*RECORDS PROVIDED*:
*** Begin section ***

Definition onStorage (f : Db.Store -> Db.Store) (w : World) : World :=
  mkWorld (f (storage w)) (app w) (userDash w) (adminDash w).
Definition onApp (f : App.State -> App.State) (w : World) : World :=
  mkWorld (storage w) (f (app w)) (userDash w) (adminDash w).
Definition onUserDash (f : UserDashboard.State -> UserDashboard.State)
  (w : World) : World :=
  mkWorld (storage w) (app w) (f (userDash w)) (adminDash w).
Definition onAdminDash (f : AdminDashboard.State -> AdminDashboard.State)
  (w : World) : World :=
  mkWorld (storage w) (app w) (userDash w) (f (adminDash w)).

(** A fresh browser: nothing in local storage, every state variable at the
    argument of its [useState]. *)
Definition freshWorld : World :=
  mkWorld Db.empty App.initial UserDashboard.initial AdminDashboard.initial.

(** ** App.tsx *)

Definition View_eqb (a b : View) : bool :=
  match a, b with
  | HOME, HOME | LOGIN_USER, LOGIN_USER | LOGIN_ADMIN, LOGIN_ADMIN
  | SIGNUP, SIGNUP | SIGNUP_ADMIN, SIGNUP_ADMIN | DASHBOARD, DASHBOARD => true
  | _, _ => false
  end.

(** [notify(msg, type)]: the notification replaces the displayed one.  (The
    timer that hides it again four seconds later only clears this state
    variable and is left out.) *)
Definition notify (m : string) (t : NoteType) : World -> World :=
  onApp (fun a =>
    App.mk (App.view a) (App.currentUser a) (App.libId a) (App.password a)
           (App.name a) (Some (mkNote m t))).

(** [setState({ view, currentUser })] *)
Definition setState (v : View) (u : option User.t) : World -> World :=
  onApp (fun a =>
    App.mk v u (App.libId a) (App.password a) (App.name a)
           (App.notification a)).

Definition resetForm : World -> World :=
  onApp (fun a =>
    App.mk (App.view a) (App.currentUser a) "" "" "" (App.notification a)).

Definition setLibId (v : string) : World -> World :=
  onApp (fun a =>
    App.mk (App.view a) (App.currentUser a) v (App.password a) (App.name a)
           (App.notification a)).
Definition setPassword (v : string) : World -> World :=
  onApp (fun a =>
    App.mk (App.view a) (App.currentUser a) (App.libId a) v (App.name a)
           (App.notification a)).
Definition setName (v : string) : World -> World :=
  onApp (fun a =>
    App.mk (App.view a) (App.currentUser a) (App.libId a) (App.password a) v
           (App.notification a)).
(** * Properties *)

(** ** Basic equations *)

Lemma state_saveToStorage now w : state (saveToStorage now w) = state w.
Proof. unfold saveToStorage. by destruct (setItem _ _). Qed.

Lemma foldl_add_ids (X : gset Z) (l : list Z) :
  foldl (λ acc id, {[id]} ∪ acc) X l = list_to_set l ∪ X.
Proof.
  revert X. induction l as [|a l IH]; intros X; simpl.
  - set_solver.
  - rewrite IH. set_solver.
Qed.

Lemma selectedIds_selectRow now p id w :
  selectedIds (state (selectRow now p id w)) = {[id]} ∪ selectedIds (state w).
Proof. unfold selectRow. by rewrite state_saveToStorage. Qed.

Lemma pageSelections_selectRow now p id w :
  pageSelections (state (selectRow now p id w))
  = <[p := {[id]} ∪ getPageSelections p (state w)]> (pageSelections (state w)).
Proof.
  unfold selectRow, getPageSelections. rewrite state_saveToStorage. simpl.
  apply map_eq. intros q. destruct (decide (q = p)) as [->|Hne].
  - rewrite lookup_insert_eq.
    destruct (pageSelections (state w) !! p) as [X|] eqn:E; simpl.
    + by rewrite lookup_alter_eq, E.
    + rewrite lookup_alter_eq, lookup_insert_eq. simpl. done.
  - rewrite lookup_insert_ne by done.
    destruct (pageSelections (state w) !! p) as [X|] eqn:E; simpl.
    + by rewrite lookup_alter_ne.
    + rewrite lookup_alter_ne by done. by rewrite lookup_insert_ne.
Qed.

Lemma totalSelected_selectRow now p id w :
  totalSelected (state (selectRow now p id w))
  = Z.of_nat (size (selectedIds (state (selectRow now p id w)))).
Proof. unfold selectRow. by rewrite state_saveToStorage. Qed.

Lemma lastBulkSelection_selectRow now p id w :
  lastBulkSelection (state (selectRow now p id w)) = lastBulkSelection (state w).
Proof. unfold selectRow. by rewrite state_saveToStorage. Qed.

Lemma state_ext (s1 s2 : SelectionManagerState) :
  selectedIds s1 = selectedIds s2 →
  pageSelections s1 = pageSelections s2 →
  totalSelected s1 = totalSelected s2 →
  lastBulkSelection s1 = lastBulkSelection s2 →
  s1 = s2.
Proof. destruct s1, s2. simpl. by intros -> -> -> ->. Qed.

Lemma selectedIds_deselectRow now p id w :
  selectedIds (state (deselectRow now p id w)) = selectedIds (state w) ∖ {[id]}.
Proof. unfold deselectRow. by rewrite state_saveToStorage. Qed.

Lemma pageSelections_deselectRow now p id w :
  pageSelections (state (deselectRow now p id w))
  = match pageSelections (state w) !! p with
    | Some X =>
        if bool_decide (size (X ∖ {[id]}) = 0%nat)
        then delete p (pageSelections (state w))
        else <[p := X ∖ {[id]}]> (pageSelections (state w))
    | None => pageSelections (state w)
    end.
Proof. unfold deselectRow. by rewrite state_saveToStorage. Qed.

Lemma selectedIds_selectAllOnPage now p ids w :
  selectedIds (state (selectAllOnPage now p ids w))
  = list_to_set ids ∪ selectedIds (state w).
Proof.
  unfold selectAllOnPage. rewrite state_saveToStorage. simpl.
  apply foldl_add_ids.
Qed.

Lemma pageSelections_selectAllOnPage now p ids w :
  pageSelections (state (selectAllOnPage now p ids w))
  = <[p := list_to_set ids]> (pageSelections (state w)).
Proof. unfold selectAllOnPage. by rewrite state_saveToStorage. Qed.

Lemma totalSelected_selectAllOnPage now p ids w :
  totalSelected (state (selectAllOnPage now p ids w))
  = Z.of_nat (size (selectedIds (state (selectAllOnPage now p ids w)))).
Proof. unfold selectAllOnPage. by rewrite state_saveToStorage. Qed.

Lemma lastBulkSelection_selectAllOnPage now p ids w :
  lastBulkSelection (state (selectAllOnPage now p ids w))
  = lastBulkSelection (state w).
Proof. unfold selectAllOnPage. by rewrite state_saveToStorage. Qed.

Lemma selectedIds_deselectAllOnPage now p w :
  selectedIds (state (deselectAllOnPage now p w))
  = selectedIds (state w) ∖ getPageSelections p (state w).
Proof.
  unfold deselectAllOnPage, getPageSelections. rewrite state_saveToStorage. simpl.
  destruct (pageSelections (state w) !! p); simpl; set_solver.
Qed.

Lemma pageSelections_deselectAllOnPage now p w :
  pageSelections (state (deselectAllOnPage now p w))
  = delete p (pageSelections (state w)).
Proof.
  unfold deselectAllOnPage. rewrite state_saveToStorage. simpl.
  destruct (pageSelections (state w) !! p) eqn:E; simpl; [done|].
  by rewrite delete_id.
Qed.

Lemma state_clearAllSelections now w :
  state (clearAllSelections now w) = empty_state.
Proof. unfold clearAllSelections. by rewrite state_saveToStorage. Qed.

Lemma elem_of_getPageSelections id p s :
  id ∈ getPageSelections p s ↔ ∃ X, pageSelections s !! p = Some X ∧ id ∈ X.
Proof.
  unfold getPageSelections. destruct (pageSelections s !! p) as [X|]; simpl.
  - naive_solver.
  - split; [set_solver|]. by intros (X & ? & _).
Qed.

(** ** The fetch loop *)

Lemma quota_saveToStorage now w :
  quota_exceeded (storage (saveToStorage now w)) = quota_exceeded (storage w).
Proof.
  unfold saveToStorage, setItem. by destruct (quota_exceeded (storage w)) eqn:E.
Qed.

Lemma item_saveToStorage now w :
  quota_exceeded (storage w) = false →
  item (storage (saveToStorage now w)) = Some (Parsed (dataToStore now (state w))).
Proof. intros E. unfold saveToStorage, setItem. by rewrite E. Qed.

Lemma quota_selectAllOnPage now p ids w :
  quota_exceeded (storage (selectAllOnPage now p ids w))
  = quota_exceeded (storage w).
Proof. unfold selectAllOnPage. by rewrite quota_saveToStorage. Qed.

Section fetch_loop.
Context (getPageData : Fetcher).

(** Induction following the branches of [fetch_loop]. *)
Lemma fetch_loop_ind
    (P : nat → (nat → Z) → number → Z → World → BulkRun → Prop) :
  (∀ fuel clk rem page w,
      Num.gt rem 0 = false → P fuel clk rem page w (halt CountReached w)) →
  (∀ clk rem page w,
      Num.gt rem 0 = true → P O clk rem page w (halt OutOfFuel w)) →
  (∀ fuel clk rem page w error,
      Num.gt rem 0 = true → getPageData page = Rejected error →
      P (S fuel) clk rem page w
        (did_fetch page (halt (FetchFailed page error) w))) →
  (∀ fuel clk rem page w pageIds,
      Num.gt rem 0 = true → getPageData page = Resolved pageIds →
      length pageIds = 0%nat →
      P (S fuel) clk rem page w (did_fetch page (halt (NoMoreData page) w))) →
  (∀ fuel clk rem page w pageIds,
      Num.gt rem 0 = true → getPageData page = Resolved pageIds →
      length pageIds ≠ 0%nat → page + 1 > 1000 →
      let sel := JS.slice0 (Num.truncate rem) pageIds in
      P (S fuel) clk rem page w
        (did_fetch page (did_pick page sel
           (halt TooManyPages (selectAllOnPage (clk 0%nat) page sel w))))) →
  (∀ fuel clk rem page w pageIds r,
      Num.gt rem 0 = true → getPageData page = Resolved pageIds →
      length pageIds ≠ 0%nat → ¬ page + 1 > 1000 →
      let sel := JS.slice0 (Num.truncate rem) pageIds in
      let w' := selectAllOnPage (clk 0%nat) page sel w in
      r = fetch_loop fuel (λ n, clk (S n)) getPageData
            (Num.sub rem (Z.of_nat (length sel))) (page + 1) w' →
      P fuel (λ n, clk (S n)) (Num.sub rem (Z.of_nat (length sel)))
        (page + 1) w' r →
      P (S fuel) clk rem page w (did_fetch page (did_pick page sel r))) →
  ∀ fuel clk rem page w,
    P fuel clk rem page w (fetch_loop fuel clk getPageData rem page w).
Proof.
  intros Hdone Hfuel Hfail Hempty Hmany Hstep.
  induction fuel as [|fuel IH]; intros clk rem page w; simpl.
  - destruct (Num.gt rem 0) eqn:Hrem; [by apply Hfuel | by apply Hdone].
  - destruct (Num.gt rem 0) eqn:Hrem; [|by apply Hdone].
    destruct (getPageData page) as [pageIds|error] eqn:E; [|by apply Hfail].
    case_bool_decide; [by eapply Hempty|].
    case_bool_decide; [by eapply Hmany|].
    eapply Hstep; eauto.
Qed.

*** End section ***

Please transcribe exactly the lines above from the line that has "(page + 1) w' r →" up to and including the line that has "- destruct (Num.gt rem 0) eqn:Hrem; [by"; no other line belongs in the answer.

*SOLUTION TO THIS EXERCISE*:
        (page + 1) w' r →
      P (S fuel) clk rem page w (did_fetch page (did_pick page sel r))) →
  ∀ fuel clk rem page w,
    P fuel clk rem page w (fetch_loop fuel clk getPageData rem page w).
Proof.
  intros Hdone Hfuel Hfail Hempty Hmany Hstep.
  induction fuel as [|fuel IH]; intros clk rem page w; simpl.
  - destruct (Num.gt rem 0) eqn:Hrem; [by apply Hfuel | by apply Hdone].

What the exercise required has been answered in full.